You could be insulin resistant for years without knowing it. This condition typically does not trigger any noticeable symptoms, so it’s important to have a doctor regularly check your blood glucose levels.

Key Takeaways:

  • Symptoms: Classic diabetes symptoms include extreme thirst, increased hunger, frequent urination, fatigue, and tingling sensations in hands or feet. Some may develop acanthosis nigricans, a skin condition.
  • Testing: Diagnosis involves A1C, fasting blood glucose, glucose tolerance tests, and random blood draws.
  • Risk Factors: Sedentary lifestyle, family history of diabetes, high blood pressure, and gestational diabetes increase risk.

Symptoms of insulin resistance

If you have prediabetes, it’s important to work with your doctor. They will routinely monitor your blood sugar or hemoglobin A1C (HbA1c) so they can recognize whether you’ve developed diabetes.

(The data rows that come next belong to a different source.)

(** C4 as stated fails twice.  At the upper bound: a record dated
    exactly [toDate] is kept, where the claim keeps only records
    strictly before it.  And on the order: [mergeItems] orders records
    by their fields, [time.Date] by the instant they denote; with an
    hour field of 25 (a byte the device can send) the second record of
    a merged collection is the later instant, so the from-date loop
    stops at the first record and drops a record that is after
    [fromDate], and the to-date loop keeps a record that is after
    [toDate]. *)
Lemma dateFilter_not_as_claimed :
  let r := mkMeasurement 0 120 80 60 6 30 0 0 2016 in
  let toDate := dateUTC 2016 6 30 0 0 in
  let a := mkMeasurement 0 120 80 60 6 2 0 30 2016 in
  let b := mkMeasurement 0 120 80 60 6 1 25 0 2016 in
  let bound := dateUTC 2016 6 2 0 45 in
  (adjacentLater [r] /\ validCalendar r /\
   iDate dateUTC r = toDate /\
   dateFilter dateUTC None (Some toDate) [r] = [r] /\
   dateFilter dateUTC None (Some toDate) [r] <>
   filter (fun m => iDate dateUTC m <? toDate) [r]) /\
  (mergeItems insertionSort [b; a] [] = [a; b] /\
   adjacentLater [a; b] /\
   iDate dateUTC a < bound < iDate dateUTC b /\
   dateFilter dateUTC (Some bound) None [a; b] = [] /\
   dateFilter dateUTC (Some bound) None [a; b] <>
   filter (fun m => bound <=? iDate dateUTC m) [a; b] /\
   dateFilter dateUTC None (Some bound) [a; b] = [a; b] /\
   dateFilter dateUTC None (Some bound) [a; b] <>
   filter (fun m => iDate dateUTC m <? bound) [a; b]).
Proof.
  intros r toDate a b bound. split.
  - split; [apply StronglySorted_adjacent; repeat constructor|].
    split; [vm_compute; intuition discriminate|].
    split; [reflexivity|]. split; [reflexivity|].
    vm_compute. discriminate.
  - split; [reflexivity|].
    split; [apply StronglySorted_adjacent; repeat constructor|].
    split; [vm_compute; split; reflexivity|].
    split; [reflexivity|].
    split; [vm_compute; discriminate|].
    split; [reflexivity|].
    vm_compute. discriminate.
Qed.

(* ------------------------------------------------------------------ *)
(** *** Statistics: preconditions and errors *)

Section StatisticsFacts.

Context {F : Float64}.

Lemma averageStep_count (items : list measurement) (acc : measurement * Z) :
  snd (fold_left averageStep items acc) = snd acc + Z.of_nat (length items).
Proof.
  revert acc. induction items as [|x l IH]; intros [am c].
  - simpl. lia.
  - cbn [fold_left length]. rewrite IH. cbn [averageStep snd]. lia.
Qed.

Lemma average_error (items : list measurement) :
  snd (average items) =
  match items with [] => Some errEmptySet | _ :: _ => None end.
Proof.
  unfold average.
  pose proof (averageStep_count items (zeroMeasurement, 0)) as Hc.
  destruct (fold_left averageStep items (zeroMeasurement, 0)) as [am c].
  cbn [snd] in Hc. subst c.
  destruct items as [|x l]; [reflexivity|].
  destruct (Z.eqb_spec (0 + Z.of_nat (length (x :: l))) 0) as [E|E].
  - simpl in E. lia.
  - reflexivity.
Qed.
(** [edit_record(book)] of [Personal_Assistant.py]: the name typed is
    looked up among the keys of the book, which are identifiers. *)
Definition edit_record_by_id_book (name_to_edit new_name_input : string)
           (phone_to_edit : index_line) (new_phone_number : string)
           (email_to_edit : index_line) (new_email : string)
           (name_oid phone_oid email_oid : positive)
           (book : PersonalAssistant.AddressBook)
  : result unit * PersonalAssistant.AddressBook :=
  match getitem_int (PyStr name_to_edit) (PersonalAssistant.data book) with
  | Some record =>
      let '(res, record') :=
        seq (edit_name_part new_name_input name_oid)
            (seq (edit_phone_part phone_to_edit new_phone_number phone_oid)
                 (edit_email_part email_to_edit new_email email_oid))
            record in
      (res,
       PersonalAssistant.mkBook
         (map (fun e => if key_eq (PyInt (fst e)) (PyStr name_to_edit)
                        then (fst e, record') else e)
              (PersonalAssistant.data book))
         (PersonalAssistant.next_id book) (PersonalAssistant.free_ids book))
  | None => (Ok tt, book)
  end.

End Edit.

(** ** Notes

    [notes.py] is the notebook that [Personal_Assistant.py] imports: a
    note is a dict with the keys [title] and [content], and the notes
    are numbered from 0. *)

Module NotesPy.

Record Note : Type := mkNote { title : string; content : string }.
(** Lines 119-158.  The request is made only when the identifiers hold no
    audible id and a query could be built; [search] is its outcome. *)
Definition identify_matches (log : list log_record) (title : option string)
    (authors : option (list string)) (identifiers : gmap string string)
    (search : searched) : planned * list log_record :=
  let audible_id := identifiers !! ID_NAME in
  let matches := [] in
  let log := log ++ [(Info, newline +:+ "Title: %s" +:+ newline +:+ "Authors: %s"
                            +:+ newline)] in
  if truthy_str audible_id then
    (Matches (matches ++ [create_query title authors identifiers None]), log)
  else
    match create_query title authors identifiers None with
    | None => (Return ReturnNone,
               log ++ [(Error, "Insufficient metadata to construct query")])
    | Some query =>
        let log := log ++ [(Info, "Query: %s")] in
        match search with
        | NotFound =>
            (Return ReturnNotFound, log ++ [(Error, "No matches for identify query")])
        | OtherFailure => (Matches matches, log)
        | Response (Raise _) =>
            (Return (ReturnMessage "Failed to get Audible results for query"),
             log ++ [(Exception, "Failed to get Audible results for query")])
        | Response (Ok raw) =>
            if negb (truthy raw) then
              (Return ReturnNone,
               log ++ [(Error, "Failed to get raw result for query")])
            else
              match products ← getitem raw "products";
                    items ← iter products;
                    for_each (fun product =>
                                asin ← getitem product "asin";
                                create_query_asin title authors identifiers asin)
                             items with
              | Ok found => (Matches (matches ++ found), log)
              | Raise _ =>
                  (Return (ReturnMessage "Failed to get Audible results for query"),
                   log ++ [(Exception, "Failed to get Audible results for query")])
              end
        end
    end.

(** *** Calls

    A call of a method declared without [*args] and [**kwargs] binds its
    arguments before the body runs, and raises [TypeError] for too many
    positional arguments, for a keyword that names no parameter or one
    already given by position, and for a parameter without default left
    unbound.  [params] are the parameters after [self], the first
    [required] of them without default. *)
Definition bind_call (params : list string) (required positional : nat)
    (keywords : list string) : result unit :=
  if (List.length params <? positional)%nat then Raise TypeError
  else if existsb (fun k => negb (bool_decide (k ∈ params))) keywords then Raise TypeError
  else if existsb (fun k => bool_decide (k ∈ take positional params)) keywords
  then Raise TypeError
  else if forallb (fun p => bool_decide (p ∈ take positional params)
                            || bool_decide (p ∈ keywords)) (take required params)
  then Ok ()
  else Raise TypeError.

(** [def identify(self, log, result_queue, abort, title=None, authors=None,
    identifiers={}, timeout=30)] *)
Definition identify_params : list string :=
  ["log"; "result_queue"; "abort"; "title"; "authors"; "identifiers"; "timeout"].

(** The objects [download_cover] works on: the plugin with its caches,
    the log, and the queue its caller reads the cover from. *)
Record State : Set := mk_State {
  st_plugin : Plugin;
  st_log : list log_record;
  st_result_queue : list string
}.

Definition log_info (st : State) (msg : string) : State :=
  mk_State (st_plugin st) (st_log st ++ [(Info, msg)]) (st_result_queue st).

Definition log_exception (st : State) (msg : string) : State :=
  mk_State (st_plugin st) (st_log st ++ [(Exception, msg)]) (st_result_queue st).

Section Flow.

(** The body of [identify] starts worker threads and waits for them; it
    is taken as it comes: from the plugin, the log, the cancellation flag
    and the query it gives the records put on its queue and the plugin
    and log as the workers left them, or raises. *)
Variable identify_body :
  Plugin -> list log_record -> bool ->
  option string -> option (list string) -> gmap string string ->
  result unit * (Plugin * list log_record * list Metadata).
(** X10.  What a batch returns when the semaphore of the checker has a
    permit, for any completion order: the call returns, every valid input
    URL has a result that carries its normal form, every result carries
    the (non-empty) normal form of a valid input URL, and no result is
    NO_WEBSITE or DEAD_DOMAIN.  So results can be matched with the inputs
    by looking up the normalized input URL. *)
Theorem batch_results_match_normalized_inputs
        (urls : list str) (cb : option callback) :
  (0 < concurrent_limit self)%Z ->
  let run := check_many self urls cb env finish_order in
  returned run = true /\
  (forall u, In u urls -> is_valid_url u = true ->
             exists r, In r (results run) /\
                       Models.url r = _normalize_url u) /\
  (forall r, In r (results run) ->
             (exists u, In u urls /\ is_valid_url u = true /\
                        Models.url r = _normalize_url u) /\
             Models.url r <> [] /\
             status r <> NO_WEBSITE /\ status r <> DEAD_DOMAIN).
Proof.
  intros Hlimit. cbv zeta.
  destruct (batch_results_are_tasks urls cb Hlimit) as [Hcover Hsound].
  cbv zeta in Hcover, Hsound.
  split; [apply batch_returns; exact Hlimit|].
  split.
  - intros u Hin Hv. destruct (Hcover u Hin Hv) as [k Hk].
    exists (task_result self env k u). split; [exact Hk|].
    apply valid_probe_facts. exact Hv.
  - intros r Hr. destruct (Hsound r Hr) as [k [u [Hin [Hv ->]]]].
    destruct (valid_probe_facts k u Hv) as [H1 [H2 _]].
    split; [exists u; auto|]. rewrite H1. split; [exact H2|].
    apply task_status_in_batch. exact Hv.
Qed.

Lemma drain_keeps_settings (cb : option callback) (total : Z)
      (rs : list WebsiteCheckResult) :
  forall b : BatchRun,
    let b' := fold_left (drain_one cb total) rs b in
    concurrent_limit (checker b') = concurrent_limit (checker b) /\
    timeout (checker b') = timeout (checker b) /\
    max_retries (checker b') = max_retries (checker b) /\
    check_content (checker b') = check_content (checker b).
Proof.
  induction rs as [|r rs IH]; intros b; cbv zeta.
  - simpl. auto.
  - cbn [fold_left]. destruct (IH (drain_one cb total b r)) as [H1 [H2 [H3 H4]]].
    cbv zeta in H1, H2, H3, H4. rewrite H1, H2, H3, H4.
    unfold drain_one. cbn [checker]. destruct (is_dead r); simpl; auto.
Qed.
(** * Symetrics: variant score lookups, liftover and gene-level scores

    A shallow embedding of [symetrics_api.py] (class [Symetrics]).

    The program talks to two SQLite stores and to CSV constraint files.
    Those collaborators are gathered in a [World]; every method of
    [Symetrics] becomes a function of the world, the object and its
    arguments, returning in the monad [M]: the trace of observable events
    (queries executed, files read, lines logged or printed) together with
    either the value returned or the Python exception that reaches the
    caller. *)

From Stdlib Require Import List String Ascii ZArith QArith Bool.
From Stdlib Require Import Reals Lra.
Import ListNotations.
Open Scope string_scope.

(** ** Cells, rows and the keyed table store *)

(** A non-NULL SQLite cell, as [fetchall] hands it to Python: INTEGER,
    REAL (its payload stands for the stored number) or TEXT. *)
Inductive value : Type :=
  | VInt (n : Z)
  | VReal (q : Q)
  | VText (s : string).

(** The store's [=] on two cells of the same storage class. *)
Definition value_eqb (a b : value) : bool :=
  match a, b with
  | VInt x, VInt y => Z.eqb x y
  | VReal x, VReal y => Z.eqb (Qnum x) (Qnum y) && Pos.eqb (Qden x) (Qden y)
  | VText x, VText y => String.eqb x y
  | _, _ => false
  end.

(** A row maps column names to cells; a table is its rows in rowid order;
    a database maps table names to tables. *)
Definition Row : Type := list (string * value).
Definition Table : Type := list Row.
Definition Database : Type := list (string * Table).

(** A result row of a [SELECT]: the selected cells, in the order of the
    select list. *)
Definition tuple : Type := list value.

(** A Python dict with string keys, in insertion order. *)
Definition dict : Type := list (string * value).

Fixpoint assoc {A : Type} (k : string) (l : list (string * A)) : option A :=
  match l with
  | [] => None
  | (k', a) :: rest => if String.eqb k k' then Some a else assoc k rest
  end.

(** The statements the program builds are all of one shape,
    [SELECT c1, ..., cn FROM t WHERE k1 = v1 AND ... AND km = vm];
    a [Query] keeps that structure instead of the formatted text.  Column
    aliases ([AS CHR]) are dropped: [fetchall] returns positional tuples.
    Each [{variant._x}] slot is represented by the cell it denotes. *)
Record Query : Type := {
  q_select : list string;
  q_from : string;
  q_where : list (string * value)
}.

(** [None]: the row lacks a column the statement names. *)
Fixpoint eval_where (w : list (string * value)) (r : Row) : option bool :=
  match w with
  | [] => Some true
  | (c, v) :: rest =>
      match assoc c r, eval_where rest r with
      | Some x, Some b => Some (value_eqb x v && b)
      | _, _ => None
      end
  end.

Fixpoint project (cols : list string) (r : Row) : option tuple :=
  match cols with
  | [] => Some []
  | c :: rest =>
      match assoc c r, project rest r with
      | Some x, Some t => Some (x :: t)
      | _, _ => None
      end
  end.

Fixpoint scan (q : Query) (rows : Table) : option (list tuple) :=
  match rows with
  | [] => Some []
  | r :: rest =>
      match eval_where (q_where q) r, project (q_select q) r, scan q rest with
      | Some b, Some t, Some ts => Some (if b then t :: ts else ts)
      | _, _, _ => None
      end
  end.

(** [cursor.execute(q); cursor.fetchall()] on an open store.
    [None] stands for [sqlite3.Error] (no such table, no such column). *)
Definition execute (db : Database) (q : Query) : option (list tuple) :=
  match assoc (q_from q) db with
  | None => None
  | Some t => scan q t
  end.

(** ** Exceptions, events and the monad of a method call *)

Inductive exn : Type :=
  | sqlite3_Error
  | IndexError
  | AttributeError
  | ValueError
  | KeyError
  | TypeError
  | FileNotFoundError.

Inductive outcome (A : Type) : Type :=
  | Returned (a : A)
  | Raised (e : exn).
Arguments Returned {A} a.
Arguments Raised {A} e.

Inductive event : Type :=
  | Executed (q : Query)
  | ReadCsv (path : string)
  | LogError (msg : string)
  | Printed (msg : string).
(** ** Sections of a board and of a board that keeps its clues *)

Lemma extract_step_rel (board1 board2 bs1 bs2 bs2' : list Z) (k1 k2 : Z) :
  Forall2 clue board1 board2 → Forall2 clue bs1 bs2 →
  (let* v := aget board2 k1 in aset bs2 k2 v) = Ok bs2' →
  ∃ bs1', (let* v := aget board1 k1 in aset bs1 k2 v) = Ok bs1' ∧
          Forall2 clue bs1' bs2'.
Proof.
  intros Hboard Hbs H. apply bind_Ok in H as (d & Hd & H).
  apply aget_Ok in Hd. apply aset_Ok in H as [Hk2 ->].
  destruct (Forall2_lookup_r _ _ _ _ _ Hboard Hd) as (c & Hc & Hcd).
  apply aget_Ok in Hc. rewrite Hc. cbn [bind].
  apply Forall2_length in Hbs as Hlen.
  rewrite aset_lt by lia.
  eexists. split; [done|]. by apply Forall2_insert.
Qed.

Lemma row_rel (b s : GenSudoku) (x : Z) (bs2 : list Z) :
  keeps_clues b s → row N s x = Ok bs2 →
  ∃ bs1, row N b x = Ok bs1 ∧ Forall2 clue bs1 bs2.
Proof.
  intros Hbs. unfold row. apply foldM_rel; [apply clue_refl|].
  intros k s1 s2 s2' _. by apply extract_step_rel.
Qed.

Lemma col_rel (b s : GenSudoku) (y : Z) (bs2 : list Z) :
  keeps_clues b s → col N s y = Ok bs2 →
  ∃ bs1, col N b y = Ok bs1 ∧ Forall2 clue bs1 bs2.
Proof.
  intros Hbs. unfold col. apply foldM_rel; [apply clue_refl|].
  intros k s1 s2 s2' _. by apply extract_step_rel.
Qed.

Lemma quadrant_rel (b s : GenSudoku) (x y : Z) (bs2 : list Z) :
  keeps_clues b s → quadrant N s x y = Ok bs2 →
  ∃ bs1, quadrant N b x y = Ok bs1 ∧ Forall2 clue bs1 bs2.
Proof.
  intros Hbs. unfold quadrant. apply foldM_rel; [apply clue_refl|].
  intros i s1 s2 s2' _ Hs. apply foldM_rel; [done|].
  intros j t1 t2 t2' _. by apply extract_step_rel.
Qed.

(** Emptying entries of a valid section leaves it valid. *)
Lemma sectionValid_loop_mono (bs1 bs2 : list Z) :
  Forall2 clue bs1 bs2 →
  ∀ pos1 pos2 : list bool,
    length pos1 = length pos2 →
    (∀ k, pos1 !! k = Some true → pos2 !! k = Some true) →
    sectionValid_loop pos2 bs2 = Ok true →
    sectionValid_loop pos1 bs1 = Ok true.
Proof.
  induction 1 as [|c d bs1 bs2 Hcd Hbs IH]; intros pos1 pos2 Hlen Hsub;
    [done|].
  cbn [sectionValid_loop].
  destruct (Z.eqb_spec c 0) as [->|Hc0].
  - destruct (Z.eqb_spec d 0) as [->|Hd0]; [by apply IH|].
    intros H. apply bind_Ok in H as (seen & Hseen & H).
    destruct seen; [done|].
    apply bind_Ok in H as (pos2' & Hpos2' & H).
    apply aset_Ok in Hpos2' as [Hd ->].
    apply (IH pos1 (<[Z.to_nat d := true]> pos2)); [| | done].
    + by rewrite length_insert.
    + intros k Hk. destruct (decide (k = Z.to_nat d)) as [->|Hne].
      * by apply list_lookup_insert_eq.
      * rewrite list_lookup_insert_ne by done. by apply Hsub.
  - rewrite (Hcd Hc0). rewrite (proj2 (Z.eqb_neq _ _) Hc0).
    intros H. apply bind_Ok in H as (seen & Hseen & H).
    destruct seen; [done|]. apply aget_Ok in Hseen.
    apply bind_Ok in H as (pos2' & Hpos2' & H).
    apply aset_Ok in Hpos2' as [Hc ->].
    destruct (aget_lt pos1 c) as (seen1 & Hget1 & Hseen1); [lia|].
    rewrite Hget1. cbn [bind]. destruct seen1.
    { apply Hsub in Hseen1. congruence. }
    rewrite aset_lt by lia. cbn [bind].
    apply (IH _ (<[Z.to_nat c := true]> pos2)); [| | done].
    + by rewrite !length_insert.
    + intros k Hk. destruct (decide (k = Z.to_nat c)) as [->|Hne].
      * by apply list_lookup_insert_eq.
      * rewrite list_lookup_insert_ne in Hk by done.
        rewrite list_lookup_insert_ne by done. by apply Hsub.
Qed.

Lemma sectionValid_mono (bs1 bs2 : list Z) :
  Forall2 clue bs1 bs2 →
  sectionValid N bs2 = Ok true → sectionValid N bs1 = Ok true.
Proof.
  intros Hbs. unfold sectionValid.
  by apply (sectionValid_loop_mono bs1 bs2 Hbs).
Qed.

(** ** [isValid] *)

Lemma isValid_true (b : GenSudoku) :
  isValid N b = Ok true ↔
  (∀ x, 0 ≤ x < N → rowValid N b x = Ok true) ∧
  (∀ y, 0 ≤ y < N → colValid N b y = Ok true) ∧
  (∀ x y, 0 ≤ x < side N → 0 ≤ y < side N →
          quadrantValid N b x y = Ok true).
Proof.
  unfold isValid. split.
  - intros H. apply bind_Ok in H as (r & Hr & H). destruct r; [|done].
    cbn [negb] in H. apply bind_Ok in H as (c & Hc & H).
    destruct c; [|done]. cbn [negb] in H.
    rewrite allM_true in Hr. rewrite allM_true in Hc.
    rewrite allM_true in H. split_and!.
    + intros x Hx. by apply Hr, range_elem.
    + intros y Hy. by apply Hc, range_elem.
    + intros x y Hx Hy. apply range_elem in Hx. specialize (H x Hx).
      rewrite allM_true in H. by apply H, range_elem.
  - intros (Hr & Hc & Hq).
    rewrite (proj2 (allM_true _ _)); cbn [bind negb].
    2:{ intros x Hx. by apply Hr, range_elem. }
    rewrite (proj2 (allM_true _ _)); cbn [bind negb].
    2:{ intros y Hy. by apply Hc, range_elem. }
    apply allM_true. intros x Hx. apply allM_true. intros y Hy.
    apply Hq; by apply range_elem.
Qed.

Lemma isValid_mono (b s : GenSudoku) :
  keeps_clues b s → isValid N s = Ok true → isValid N b = Ok true.
Proof.
  intros Hbs. rewrite !isValid_true. intros (Hr & Hc & Hq). split_and!.
  - intros x Hx. specialize (Hr x Hx). unfold rowValid in *.
    apply bind_Ok in Hr as (bs2 & Hbs2 & Hv).
    destruct (row_rel b s x bs2 Hbs Hbs2) as (bs1 & -> & Hrel). cbn [bind].
    by eapply sectionValid_mono.
  - intros y Hy. specialize (Hc y Hy). unfold colValid in *.
    apply bind_Ok in Hc as (bs2 & Hbs2 & Hv).
    destruct (col_rel b s y bs2 Hbs Hbs2) as (bs1 & -> & Hrel). cbn [bind].
    by eapply sectionValid_mono.
  - intros x y Hx Hy. specialize (Hq x y Hx Hy). unfold quadrantValid in *.
    apply bind_Ok in Hq as (bs2 & Hbs2 & Hv).
    destruct (quadrant_rel b s x y bs2 Hbs Hbs2) as (bs1 & -> & Hrel).
    cbn [bind]. by eapply sectionValid_mono.
Qed.

Lemma section_of_valid_Ok (b : GenSudoku) (bs : list Z) :
  in_range N b → section_of N b bs → ∃ v, sectionValid N bs = Ok v.
Proof.
  intros Hb [_ HP]. pose proof dimension_bound.
  destruct (sectionValid_Ok N HN bs) as (v & Hv & _); [|by exists v].
  apply (HP (λ c, 0 ≤ c ≤ N)); [lia | done].
Qed.

Lemma isValid_Ok (b : GenSudoku) :
  wf_board N b → in_range N b → ∃ v, isValid N b = Ok v.
Proof.
  intros Hwf Hb. unfold isValid.
  destruct (allM_Ok (rowValid N b) (range N)) as [r ->].
  { intros x Hx%range_elem. unfold rowValid.
    destruct (row_spec b x Hwf Hx) as (bs & -> & Hsec & _). cbn [bind].
    by eapply section_of_valid_Ok. }
  cbn [bind]. destruct r; cbn [negb]; [|by exists false].
  destruct (allM_Ok (colValid N b) (range N)) as [c ->].
  { intros y Hy%range_elem. unfold colValid.
    destruct (col_spec b y Hwf Hy) as (bs & -> & Hsec). cbn [bind].
    by eapply section_of_valid_Ok. }
  cbn [bind]. destruct c; cbn [negb]; [|by exists false].
  apply allM_Ok. intros x Hx%range_elem. apply allM_Ok.
  intros y Hy%range_elem. unfold quadrantValid.
  destruct (quadrant_spec b x y Hwf Hx Hy) as (bs & -> & Hsec). cbn [bind].
  by eapply section_of_valid_Ok.
Qed.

Classic diabetes symptoms include:

  • extreme thirst or hunger
  • feeling hungry even after a meal
  • increased or frequent urination
  • tingling sensations in hands or feet
  • feeling more tired than usual
  • frequent infections
  • evidence of high blood sugar levels in blood work

Some people with insulin resistance may also develop a skin condition known as acanthosis nigricans. It appears as dark, velvety patches often on the backs of the neck, groin, and armpits.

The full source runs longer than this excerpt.